In the recent case of Alatriste v. Cesar's Exterior Designs, Inc., the case actually addressed the issue of the homeowner actually knowing that the general is unlicensed. The court concluded that the statute is very clear--it didn't matter that the homeowner knew that the general was unlicensed, the general contractor still had to disgorge all payments (including costs) of the job.

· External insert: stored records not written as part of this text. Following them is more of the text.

(** * PECO-Buddy: extraction of PECO annotations and ontology enrichment

    A shallow embedding of [script.py].  Python values are modelled by one
    dynamically typed universe ([pyvalue]); strings are sequences of Unicode
    code points; dictionaries are insertion-ordered association lists with
    unique keys; raised exceptions are an explicit [result] type.  The
    concept records mutated in place by [rank_ontology_matches_by_distance]
    live in a store addressed by object identity, so that a record listed
    twice is one object.  The HTTP service is an oracle indexed by the
    number of the call. *)

From Stdlib Require Import ZArith NArith List String Ascii Lia Permutation Sorted.
From Stdlib Require Import DecimalString.
From stdpp Require Import base tactics option list.
Import ListNotations.

Set Warnings "-register-all".
Local Open Scope Z_scope.

(** ** Python strings *)

Module PyStr.

(** A [str] is a sequence of Unicode code points. *)
Definition char := N.
Definition pystr := list char.

(** A literal of the source, written as in the source. *)
Definition lit (s : string) : pystr :=
  List.map N_of_ascii (list_ascii_of_string s).
Arguments lit s%_string.

Definition str_eqb (a b : pystr) : bool := bool_decide (a = b).

(** [str.isspace] on one code point: the characters [str.strip()] removes. *)
Definition isspace (c : char) : bool :=
  ((9 <=? c) && (c <=? 13) || (28 <=? c) && (c <=? 32)
   || (c =? 133) || (c =? 160) || (c =? 5760)
   || (8192 <=? c) && (c <=? 8202)
   || (c =? 8232) || (c =? 8233) || (c =? 8239) || (c =? 8287)
   || (c =? 12288))%N.

Fixpoint lstrip (s : pystr) : pystr :=
  match s with
  | c :: t => if isspace c then lstrip t else s
  | [] => []
  end.

(** [s.strip()] *)
Definition strip (s : pystr) : pystr := rev (lstrip (rev (lstrip s))).

Fixpoint startswith (p s : pystr) : bool :=
  match p, s with
  | [], _ => true
  | _ :: _, [] => false
  | a :: p', b :: s' => (a =? b)%N && startswith p' s'
  end.

(** [needle in hay] on strings: substring test. *)
Fixpoint contains (needle hay : pystr) : bool :=
  startswith needle hay ||
  match hay with
  | [] => false
  | _ :: t => contains needle t
  end.

(** [str(z)] for an [int]. *)
Definition str_of_Z (z : Z) : pystr := lit (NilZero.string_of_int (Z.to_int z)).

Definition hexdigit (n : N) : char :=
  (if n <? 10 then 48 + n else 55 + n)%N.

(** ['%02X' % n] for a byte. *)
Definition hex2 (n : N) : pystr := [hexdigit (n / 16)%N; hexdigit (n mod 16)%N].

End PyStr.
Export PyStr.

(** ** Python values, dictionaries and exceptions *)

Module Py.

(** Insertion-ordered dictionary with string keys. *)
Definition dict (V : Type) := list (pystr * V).

Section Dict.
Context {V : Type}.

Fixpoint dict_get (k : pystr) (d : dict V) : option V :=
  match d with
  | [] => None
  | (k', v) :: t => if str_eqb k k' then Some v else dict_get k t
  end.

(** [d[k] = v]: an existing key keeps its position, a new one goes last. *)
Fixpoint dict_set (k : pystr) (v : V) (d : dict V) : dict V :=
  match d with
  | [] => [(k, v)]
  | (k', v') :: t =>
      if str_eqb k k' then (k', v) :: t else (k', v') :: dict_set k v t
  end.

(** [k in d] *)
Definition dict_mem (k : pystr) (d : dict V) : bool :=
  match dict_get k d with Some _ => true | None => false end.

Definition dict_keys (d : dict V) : list pystr := List.map fst d.

(** [bool(d)] *)
Definition dict_truthy (d : dict V) : bool :=
  match d with [] => false | _ :: _ => true end.
End Dict.

(** The values the program handles: what [json] parses and dumps, which
    is also what the extractor and the enrichment loop build. *)
Inductive pyvalue :=
| PNone
| PBool (b : bool)
| PInt (z : Z)
| PFloat (repr : pystr)
| PStr (s : pystr)
| PList (l : list pyvalue)
| PDict (d : list (pystr * pyvalue)).

Abbreviation pydict := (dict pyvalue).

Inductive exn :=
| KeyError (k : pystr)
| IndexError
| TypeError
| AttributeError
| UnicodeEncodeError.

Inductive result (A : Type) :=
| Ok (a : A)
| Raise (e : exn).
Arguments Ok {A} a.
Arguments Raise {A} e.

#[global] Instance result_ret : MRet result := fun A a => Ok a.
#[global] Instance result_bind : MBind result := fun A B f m =>
  match m with
  | Ok a => f a
  | Raise e => Raise e
  end.

(** Run [f] on each element in order, stopping at the first exception. *)
Fixpoint mapM {A B} (f : A -> result B) (l : list A) : result (list B) :=
  match l with
  | [] => Ok []
  | a :: t => b ← f a; bs ← mapM f t; Ok (b :: bs)
  end.

(** [d[k]] on a dictionary *)
Definition getitem {V} (d : dict V) (k : pystr) : result V :=
  match dict_get k d with
  | Some v => Ok v
  | None => Raise (KeyError k)
  end.

(** [v.get(k, default)]: only a [dict] has the method. *)
Definition py_get (v : pyvalue) (k : pystr) (default : pyvalue) : result pyvalue :=
  match v with
  | PDict d => Ok (match dict_get k d with Some x => x | None => default end)
  | _ => Raise AttributeError
  end.

(** [for x in v]: the elements of a list, the keys of a dict, the
    characters of a string; anything else is not iterable. *)
Definition py_iter (v : pyvalue) : result (list pyvalue) :=
  match v with
  | PList l => Ok l
  | PDict d => Ok (List.map (fun kv => PStr (fst kv)) d)
  | PStr s => Ok (List.map (fun c => PStr [c]) s)
  | _ => Raise TypeError
  end.

(** [v.items()] *)
Definition py_items (v : pyvalue) : result (list (pystr * pyvalue)) :=
  match v with
  | PDict d => Ok d
  | _ => Raise AttributeError
  end.

End Py.
Export Py.

(** ** The parsed document, as [python-docx] exposes it *)

Module Docx.

(** A member of [WD_COLOR_INDEX]: an [int]-valued enumeration member.  Its
    [str] is ["NAME (value)"] and, being an [int], it is falsy at 0. *)
Record color_index := { ci_name : pystr; ci_value : Z }.

(** [RGBColor]: a 3-tuple of bytes; its [str] is six hex digits. *)
Record RGBColor := { red : N; green : N; blue : N }.
Lemma buildFile_keeps (targetWithExt : list (Target * Extension)) (mist base : string)
    (w : World Data) :
  files (cli.buildFile targetWithExt mist w).2 !! (base +:+ ".css")
    = files w !! (base +:+ ".css").
Proof.
  unfold cli.buildFile, fsPromises.readFile.
  destruct (files w !! mist) as [text |] eqn:Hread;
    [| cbn [snd]; by rewrite reportError_files].
  destruct (parse text) as [data | e]; [| cbn [snd]; by rewrite reportError_files].
  destruct (createFiles_elsewhere data mist targetWithExt (base +:+ ".css") w) as [Hf _].
  { intros entry _ Heq. by apply (output_path_not_css entry.2 mist base). }
  destruct (core.createFiles data mist targetWithExt w) as [p w2]. cbn [snd] in *.
  by destruct (discard_grows p w2) as (_ & _ & -> & _).
Qed.

Lemma mapSetExtension_files (target : list string) (w : World Data) :
  files (cli.mapSetExtension target w).2 = files w.
Proof.
  revert w. induction target as [| s target IH]; intros w; [done |].
  cbn [cli.mapSetExtension]. unfold mbind, IO_bind.
  assert (Hs : files (cli.setExtension s w).2 = files w).
  { unfold cli.setExtension. by destruct (core.getTarget s). }
  destruct (cli.setExtension s w) as [[entry | e] w1]; cbn [snd] in Hs; [| done].
  specialize (IH w1). destruct (cli.mapSetExtension target w1) as [rs w2].
  cbn [snd] in *. unfold mret, IO_ret. cbn [snd]. congruence.
Qed.

(** X25. The script never changes and never deletes a file whose name ends in
    [.css], whatever the targets, the stylesheets, the renderers and the
    glob: validation, batch build and cleanup leave every stylesheet with
    the text it had. *)
Theorem main_keeps_stylesheets (target : list string) (base : string) (w : World Data) :
  files (cli.main target w).2 !! (base +:+ ".css") = files w !! (base +:+ ".css").
Proof.
  unfold cli.main. rewrite validateTargets_cases.
  case_bool_decide as Hall; [| done].
  pose proof (mapSetExtension_files target w) as Hset.
  destruct (cli.mapSetExtension target w) as [[targetWithExt | e] w2]; cbn [snd] in Hset;
    [| cbn [snd]; by rewrite Hset].
  assert (Hbuild : files (cli.build targetWithExt w2).2 !! (base +:+ ".css")
                   = files w2 !! (base +:+ ".css")).
  { unfold cli.build, mbind, IO_bind.
    pose proof (mapM_invariant
                  (fun w' => files w' !! (base +:+ ".css") = files w2 !! (base +:+ ".css"))
                  (cli.buildFile targetWithExt) (globby "**/*.mist.css" (files w2)) w2)
      as Hinv.
    destruct (mapM _ _ w2) as [ps w3]. apply Hinv; [| done].
    intros mist w' _ Hw'. by rewrite buildFile_keeps. }
  pose proof (build_fulfils targetWithExt w2) as Hfulfils.
  destruct (cli.build targetWithExt w2) as [b w3]. cbn [fst snd] in *. subst b.
  pose proof (cleanup_removes_nothing targetWithExt w3) as Hclean.
  destruct (cli.cleanup targetWithExt w3) as [[c | e] w4]; cbn [snd] in *;
    by rewrite Hclean, Hbuild, Hset.
Qed.




End script.

(** ** The batch build and the cleanup pass, for every input *)

Section passes.
Context {Data : Type} `{Imports Data}.

(** X13. The [await] of the batch build never rejects: whatever the
    stylesheets hold and whatever fails, it fulfils with one value per
    file the glob found. *)
Theorem batch_never_rejects (targetWithExt : list (Target * Extension)) (w : World Data) :
  (cli.build targetWithExt w).1 =
    Fulfilled (replicate (length (globby "**/*.mist.css" (files w))) tt).
Proof. apply build_fulfils. Qed.

(** X14. A stylesheet that cannot be read (it is gone when its turn comes):
    the step of the batch fulfils, prints [Error <path>: ENOENT ...] and
    does nothing else. *)
Theorem batch_reports_read_error (targetWithExt : list (Target * Extension))
    (mist : string) (w : World Data) :
  files w !! mist = None ->
  cli.buildFile targetWithExt mist w =
    (Fulfilled tt,
     record (console_error
               ("Error " +:+ mist +:+ ": "
                +:+ "ENOENT: no such file or directory, open '" +:+ mist +:+ "'")) w).
Proof. apply buildFile_read_error. Qed.

(** X15. A stylesheet the parser throws an Error on: the step of the batch
    fulfils, prints [Error <path>: <message>] and does nothing else; no
    renderer runs and no file is written. *)
Theorem batch_reports_parse_error (targetWithExt : list (Target * Extension))
    (mist text message : string) (w : World Data) :
  files w !! mist = Some text ->
  parse text = Throw (ErrorObject message) ->
  cli.buildFile targetWithExt mist w =
    (Fulfilled tt, record (console_error ("Error " +:+ mist +:+ ": " +:+ message)) w).
Proof. apply buildFile_parse_error. Qed.

(** X16. The cleanup pass leaves the set of files as it found it, for every
    list of targets, every tree and every result of the glob. *)
Theorem cleanup_never_deletes (targetWithExt : list (Target * Extension))
    (w : World Data) :
  files (cli.cleanup targetWithExt w).2 = files w.
Proof. apply cleanup_removes_nothing. Qed.

End passes.

(** ** The further properties at work on the sample imports *)

Lemma getTarget_returns_argument_witness :
  core.getTarget "vue" = Normal vue /\ "vue" = targetString vue.
Proof.
  assert (Hvue : core.getTarget "vue" = Normal vue) by reflexivity.
  split; [exact Hvue |].
  exact (proj1 (getTarget_returns_argument "vue" vue) Hvue).
Defined.

Lemma mapSetExtension_throws_witness :
  ("solid" ∉ ["react"; "hono"; "astro"; "vue"; "svelte"])
  /\ (cli.mapSetExtension ["react"; "solid"; "vue"] sample.orphaned).1 =
       Throw (ErrorObject "Invalid target option").
Proof.
  assert (Hsolid : "solid" ∉ ["react"; "hono"; "astro"; "vue"; "svelte"]).
  { apply (bool_decide_unpack _). vm_compute. exact I. }
  split; [exact Hsolid |].
  exact (mapSetExtension_throws [react] "solid" ["vue"] sample.orphaned Hsolid).
Defined.

Lemma createFile_stores_result_witness :
  core.rendered (core.switchTarget react (NodePath.basename "ui/Button.mist.css" ".mist.css")
                   "button") = Normal "react:Button:button"
  /\ denied sample.orphaned !! "ui/Button.mist.tsx" = None
  /\ (core.createFile ["button"] "ui/Button.mist.css" react ext_tsx sample.orphaned).1
     = Fulfilled tt
  /\ files (core.createFile ["button"] "ui/Button.mist.css" react ext_tsx
              sample.orphaned).2
     = <["ui/Button.mist.tsx" := "react:Button:button"]> (files sample.orphaned)
  /\ denied (core.createFile ["button"] "ui/Button.mist.css" react ext_tsx
               sample.orphaned).2
     = denied sample.orphaned.
Proof.
  split; [reflexivity | split; [reflexivity |]].
  apply (createFile_stores_result "button" [] "ui/Button.mist.css" react ext_tsx
           "react:Button:button" sample.orphaned); reflexivity.
Defined.
(** C10 as the specification words it fails at every newline of the word
    source.  In the file of the single word a, the newline that ends the
    word is read by the loop of [load] like every other character, and the
    index computed from it, before the loop tests for the newline, is
    '\n' - 'a' = -87: no slot of the 26.  [load] does not use that index: on
    a newline it sets the flag of the node the iterator is at and goes back
    to the root, and the file loads. *)
Lemma newline_index_out_of_bounds :
  Forall alphabetic ["a"] ∧
  10 ∈ bytes (unlines ["a"]) ∧
  to_char 10 ≠ EOF ∧
  key (to_char 10) = -87 ∧
  ¬ (0 ≤ key (to_char 10) < CHARS) ∧
  slot (key (to_char 10)) = Stuck OutOfBounds ∧
  (∀ it m, load_char (to_char 10) it m
           = let index := key (to_char 10) in
             m' ← set_is_word it true m; Ok (Some (root m'), m')) ∧
  ∃ m, load (Some (unlines ["a"])) (boot [true; true]) = Ok (true, m).
Proof.
  split; [repeat constructor|].
  split; [change (bytes (unlines ["a"])) with [97; 10]; set_solver|].
  split; [done|]. split; [done|].
  split; [change (key (to_char 10)) with (-87); unfold CHARS; lia|].
  split; [done|]. split; [done|].
  eexists. vm_compute. reflexivity.
Qed.

(** C10, the indices as the program uses them: the child lookups stay
    inside the 26 slots.  For a
    dictionary file of ASCII letters and newlines, every character [load]
    reads is either a newline, for which the index computed is -87 and no
    lookup is made, or a letter, whose index lies in 0..25; and [load] never
    goes wrong, whatever [malloc] returns.  In the game loop, for any
    character typed, a turn makes no out-of-bounds access when the nodes have
    26 slots and the letter count is inside the buffer; for a character that
    passed [isalpha] the index lies in 0..25 and the lookup of the turn is
    the one at that index.  And on such a dictionary [main] makes no
    out-of-bounds access, whatever is typed and whatever [malloc] returns:
    it can only go wrong in [atoi] or on a fragment that fills its buffer. *)
Theorem child_lookups_in_bounds :
  (∀ ws,
     Forall alphabetic ws →
     (∀ b, b ∈ bytes (unlines ws) →
           to_char b ≠ EOF ∧
           (tolower (to_char b) = 10 ∧ key (to_char b) = -87 ∨
            tolower (to_char b) ≠ 10 ∧ 0 ≤ key (to_char b) < CHARS)) ∧
     ∀ sup, ∃ ok m, load (Some (unlines ws)) (boot sup) = Ok (ok, m)) ∧
  (∀ N m g c,
     (∀ a n, heap m !! a = Some n → length (children n) = Z.to_nat CHARS) →
     0 ≤ letter_count g < MAX_LENGTH →
     turn N m g c ≠ Stuck OutOfBounds) ∧
  (∀ N m g c,
     isalpha c = true →
     0 ≤ key c < CHARS ∧
     (∀ f, advance m (letter g) (key c) = Stuck f → turn N m g c = Stuck f) ∧
     (∀ p, turn N m g c = Ok p → ∃ next, advance m (letter g) (key c) = Ok next)) ∧
  (∀ prog arg ws sup stdin f,
     Forall alphabetic ws →
     main [prog; arg] (Some (unlines ws)) sup stdin = Stuck f →
     f = IntOverflow ∨ f = Unterminated).
Proof.
  split; [|split; [|split]].
  - intros ws Hws. split; [|intros sup; by apply load_readable, readable_unlines].
    intros b Hb. destruct (unlines_chars _ _ Hws Hb) as [Hne [->|Ha]].
    + split; [done|]. by left.
    + split; [done|]. right. split; [|by apply isalpha_key].
      unfold tolower, isupper, isalpha, isupper, islower in *.
      destruct ((65 <=? to_char b) && (to_char b <=? 90)) eqn:E; lia.
  - intros N m g c. apply turn_in_bounds.
  - intros N m g c Hc. split; [by apply isalpha_key | by apply turn_lookup].
  - intros prog arg ws sup stdin f. apply main_fault.
Qed.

It strikes me that in previous case law, there was discussion of the legislative intent to protect consumers from unlicensed contractors, and that before even evaluating whether the contractor could make a showing of unjust enrichment the courts would evaluate whether the general was licensed at the time of negotiating the contract with the homeowners. The obvious reasoning being the homeowner should not be misled by the general's licensed status at the time of contracting. However, if the homeowner knows the contractor is not licensed in California, negotiates a lower price as a result, getting "handyman" rates, then should the homeowner retain the right to then seek disgorgement when the relationship goes south? Seems inequitable, and perhaps an unintended gap in the legislation.
Very interesting.
What happens if the homeowner was misled in thinking that the contractor was licensed, there was substandard work, and the homeowner refused to pay the bill. And the contractor put a lien on the house.
I think that the lien would be unlawful, and that the homeowner should pay "handyman" prices for the work.